→ **YOUR TASK**
Every line in the listing below from the one with "info_size := 0x1000;" through the one with "Definition proc_start : proc" is to be reproduced exactly, both ends included; leave out the rest.
---- DATA IN THIS EXERCISE
(** ** The laws of a fork *)

#[export] Instance tab_tabs : PageTabs TabWorld := {
  pt_tab w k p := default ∅ (t_tables w !! k) !! p;
  live w g := (g < t_next w)%nat
}.
Lemma tab_ext w w' :
  t_files w' = t_files w → (t_next w ≤ t_next w')%nat → (∀ g, (g < t_next w)%nat → t_pages w' !! g = t_pages w !! g) → mem_ext w w'.
Proof.
  intros Hf Hn Hp. split; cbn; intros.
  - lia.
  - by rewrite Hp.
  - done.
  - by rewrite Hf.
Qed.
Lemma t_set_const (v : Z → entry) l (m : entries) p :
  foldr (λ p, partial_alter (λ _, Some (v p)) p) m l !! p = if decide (p ∈ l) then Some (v p) else m !! p.
Proof.
  induction l as [|q l IH]; [done|]. simpl foldr. destruct (decide (q = p)) as [->|Hne].
  - by rewrite lookup_partial_alter_eq, decide_True by set_solver.
  - rewrite lookup_partial_alter_ne, IH by done. apply decide_ext. set_solver.
Qed.
Lemma sim_region_pages va n p :
  p ∈ sim_region va (Z.of_nat n * PAGE_SIZE_4K) ↔ ∃ i, p = page_va va i ∧ (i < n)%nat.
Proof.
  unfold sim_region. rewrite Z.div_mul, Nat2Z.id by done. rewrite list_elem_of_fmap. setoid_rewrite elem_of_seq.
  split; intros (i & -> & ?); exists i; (split; [done|lia]).
Qed.
Lemma t_set_span (v : Z → entry) va n w :
  free_in w (t_current w) va n →
  ∃ w', t_set t_free (λ p _, Some (v p)) va (Z.of_nat n * PAGE_SIZE_4K) w = Ok w' ∧ span_step (t_current w) va n w w' ∧
    ∀ i, (i < n)%nat → pt_tab w' (t_current w) (page_va va i) = Some (v (page_va va i)).
Proof.
  intros Hf. unfold t_set.
  assert (forallb (λ p, t_free (t_entries w !! p)) (sim_region va (Z.of_nat n * PAGE_SIZE_4K)) = true) as ->.
  { apply forallb_forall. intros p Hp%list_elem_of_In. apply sim_region_pages in Hp as (i & -> & Hi).
    apply bool_decide_eq_true_2. by apply Hf. }
  eexists. split; [done|]. split.
  - split; [done|by apply tab_ext|]. intros j p Hp Hj. cbn. destruct (decide (j = t_current w)) as [->|Hne].
    + rewrite lookup_insert_eq. cbn. rewrite t_set_const, decide_False; [done|].
      intros (i & -> & Hi)%sim_region_pages. pose proof (page_va_lt va i n Hi). unfold page_va, PAGE_SIZE_4K in *.
      destruct Hj as [?|[?|?]]; [done|lia|lia].
    + by rewrite lookup_insert_ne.
  - intros i Hi. cbn. rewrite lookup_insert_eq. cbn. rewrite t_set_const, decide_True; [done|]. apply sim_region_pages. by exists i.
Qed.
Lemma t_set_entry (e : entry) va w :
  pt_tab w (t_current w) va = None →
  ∃ w', t_set t_free (λ _ _, Some e) va PAGE_SIZE_4K w = Ok w' ∧ entry_set va e w w'.
Proof.
  intros Hf. destruct (t_set_span (λ _, e) va 1 w) as (w' & E & S & T).
  - intros i Hi. assert (i = 0%nat) as -> by lia. by rewrite page_va_0.
  - exists w'. split; [exact E|]. split; [done|]. specialize (T 0%nat ltac:(lia)). by rewrite page_va_0 in T.
Qed.
Lemma max_above (l : list nat) x k : k ∈ l → (k ≤ foldr Nat.max x l)%nat.
Proof. induction l as [|y l IH]; [by intros ?%elem_of_nil|]. cbn. intros [->|Hk]%elem_of_cons; [lia|]. specialize (IH Hk). lia. Qed.
Lemma base_below (l : list nat) x : (x ≤ foldr Nat.max x l)%nat.
Proof. induction l; cbn; lia. Qed.

Lemma fill_pages_same n data p k g : (g < n)%nat → fill_pages n data p k !! g = p !! g.
Proof.
  revert n data p. induction k as [|k IH]; intros n data p Hg; [done|]. cbn. rewrite IH by lia. by rewrite lookup_insert_ne by lia.
Qed.
Lemma fill_pages_at n data p k i :
  (i < k)%nat → length data = (k * 4096)%nat → fill_pages n data p k !! (n + i)%nat = Some (take 4096 (drop (i * 4096) data)).
Proof.
  revert n data p i. induction k as [|k IH]; intros n data p i Hi Hl; [lia|]. cbn [fill_pages]. destruct i as [|i].
  - rewrite Nat.add_0_r, fill_pages_same by lia. rewrite lookup_insert_eq, Nat.mul_0_l, drop_0. f_equal. rewrite take_app_le; [done|lia].
  - replace (n + S i)%nat with (S n + i)%nat by lia. rewrite IH; [|lia|rewrite length_drop; lia].
    by rewrite drop_drop.
Qed.

#[export] Instance tab_fork_laws : ForkLaws TabWorld.
Proof.
  split.
  - done.
  - intros k w. split_and!; [done|by apply tab_ext..|done].
  - intros w k w' [= <- <-]. set (k := S _).
    assert (t_tables w !! k = None) as Hk.
    { apply eq_None_not_Some. intros [e He]. pose proof (max_above (map_to_list (t_tables w)).*1 (t_current w) k) as Hm.
      assert (k ∈ (map_to_list (t_tables w)).*1) as Hin by (apply list_elem_of_fmap; exists (k, e); split; [done|by apply elem_of_map_to_list]).
      specialize (Hm Hin). unfold k in Hm. lia. }
    pose proof (base_below (map_to_list (t_tables w)).*1 (t_current w)) as Hb. split_and!; [cbn; unfold k; lia|done|by apply tab_ext| |].
    + intros p. cbn. by rewrite lookup_insert_eq.
    + intros j p Hj. cbn. by rewrite lookup_insert_ne.
  - intros va pa f w _ Hn. by apply (t_set_entry (Some pa, f)).
  - intros va f w _ Hn. by apply (t_set_entry (None, f)).
  - intros va pa f w Ha _. eexists. split; [done|]. split.
    + split; [done|by apply tab_ext|]. intros j p Hp Hj. cbn. destruct (decide (j = t_current w)) as [->|Hne].
      * rewrite lookup_insert_eq. cbn. rewrite lookup_insert_ne; [done|]. intros ->. unfold page_va, PAGE_SIZE_4K in Hj.
        destruct Hj as [?|[?|?]]; [done|lia|lia].
      * by rewrite lookup_insert_ne.
    + cbn. rewrite lookup_insert_eq. cbn. by rewrite lookup_insert_eq.
  - intros va pa n f w Ha Hf. destruct (t_set_span (λ p, (Some (pa + (p - va)), f)) va n w Hf) as (w' & E & S & T).
    exists w'. split_and!; [exact E|exact S|]. intros i Hi. rewrite T by done. do 2 f_equal. f_equal. unfold page_va. lia.
  - intros w g w' [= <- <-]. split_and!; cbn; [lia|lia|by rewrite lookup_insert_eq|]. intros k lo. split; [done| |done].
    apply tab_ext; cbn; [done|lia|]. intros g Hg. by rewrite lookup_insert_ne by lia.
  - intros n data w l w' [= <- <-] Hl. split.
    + intros k lo. split; [done| |done]. apply tab_ext; cbn; [done|lia|]. intros g Hg. by apply fill_pages_same.
    + exists (seq (t_next w) n). split_and!; [done|by rewrite length_seq|apply NoDup_seq|]. intros i g Hi.
      apply lookup_seq in Hi as [-> Hi]. split_and!; cbn; [lia|lia| |].
      * by rewrite fill_pages_at by done.
      * intros g0 Hg0. apply lookup_seq in Hg0 as [-> _]. unfold page_at, page_va. lia.
  - intros g bs w. split_and!; cbn; [by rewrite lookup_insert_eq|done|done| |done].
    intros h Hh. split_and!; [done|done|]. intros Hne. by rewrite lookup_insert_ne.
  - intros p w g f Hp Ht _. cbn in *. assert (align_down_4k p = p) as -> by (unfold align_down_4k, aligned in *; lia).
    unfold t_entries. rewrite Ht. cbn. f_equal. unfold page_at, PAGE_SIZE_4K. mlia.
  - intros fd pos n w. cbn. destruct (t_files w !! fd); cbn; [|lia]. rewrite length_take. lia.
Qed.
#[export] Instance tab_enough : EnoughMemory TabWorld.
Proof. by split. Qed.

(** ** A process *)

Notation proc := (sysw (memw TabWorld)).
Definition tab_start : TabWorld := mk_tab {[ 0%nat := ∅ ]} 0 0 ∅ {[ 5%nat := replicate 4096 65 ]}.
Definition brick : SharedMem :=
  {| sm_paddr := 0x80000; sm_size := 0x1000;
     sm_info := {| info_perm := {| perm_key := 0; perm_uid := 0; perm_gid := 0; perm_cuid := 0; perm_cgid := 0; perm_mode := 0 |};
                   info_size := 0x1000; a_time := 0; d_time := 0; c_time := 0; c_pid := 1; l_pid := 0 |} |}.
(** [find_free_area] looks below the segments there are: here one at the top. *)
Definition set_start : MemorySet := {| owned_mem := []; private_mem := []; attached_mem := [(0x3ffff000, 3, brick)] |}.
Definition trampoline (p : Z) : Prop := 0x40000000 ≤ p < 0x40001000.
Definition R_start (p : Z) : Prop := 0x3ffff000 ≤ p < 0x40001000.
Definition proc_start : proc :=
  mk_sysw (mk_memw set_start tab_start 0x200000 0x200000 1 (mk_shm 1 ∅ ∅)) [None; Some 3; Some 4] 8 (mk_usermem ∅ ∅).
Definition files (f : Z) : option MemBackend :=
  if decide (f = 3) then Some {| b_file := 5; b_pos := 0; b_is_file := true; b_writable := true |} else None.
Notation mem_call id args := (mem_syscall 0x1000 0 files id args).
Definition run_mem_calls (l : list (MemSyscallId * list Z)) (w : proc) : proc :=
  foldl (λ w c, (run (mem_call c.1 c.2) w).2) w l.
Definition mem_answer (l : list (MemSyscallId * list Z)) (id : MemSyscallId) (args : list Z) : sysret :=
  (run (mem_call id args) (run_mem_calls l proc_start)).1.

Lemma start_ok : mem_ok trampoline R_start (sw_io proc_start).
Proof.
  split; cbn; try done.
  - split; try done.
    + split; [by constructor|by constructor].
    + constructor.
  - split; [split|].
    + apply NoDup_singleton.
    + intros s f m [= -> -> ->]%list_elem_of_singleton. split_and!; [done..|]. unfold R_start. cbn. lia.
    + intros s f m s' f' m' [= -> -> ->]%list_elem_of_singleton [= -> -> ->]%list_elem_of_singleton. done.
    + unfold R_start, trampoline. intros p Hp _ Ht. exists 0x3ffff000, 3, brick. split; [by left|cbn; lia].
  - constructor.
Qed.

Definition some_calls : list (MemSyscallId * list Z) :=
  [(MMAP, [0x10000; 0x3000; 3; 34; 0; 0]); (MPROTECT, [0x11000; 0x1000; 1]); (MUNMAP, [0x12000; 0x1000]);
   (SHMGET, [0; 0x1800; 0]); (SHMAT, [1; 0; 0]); (MREMAP, [0x10000; 0x2000; 0x1000; 0; 0]); (BRK, [0x200010])].
Example some_calls_run :
  imap (λ i c, mem_answer (take i some_calls) c.1 c.2) some_calls =
    SOk <$> [0x10000; 0; 0; 1; 0x1000; 0x10000; 0x200010].
Proof. by vm_compute. Qed.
--------
→ **SOLUTION TO THIS PROBLEM**
                   info_size := 0x1000; a_time := 0; d_time := 0; c_time := 0; c_pid := 1; l_pid := 0 |} |}.
(** [find_free_area] looks below the segments there are: here one at the top. *)
Definition set_start : MemorySet := {| owned_mem := []; private_mem := []; attached_mem := [(0x3ffff000, 3, brick)] |}.
Definition trampoline (p : Z) : Prop := 0x40000000 ≤ p < 0x40001000.
Definition R_start (p : Z) : Prop := 0x3ffff000 ≤ p < 0x40001000.
Definition proc_start : proc :=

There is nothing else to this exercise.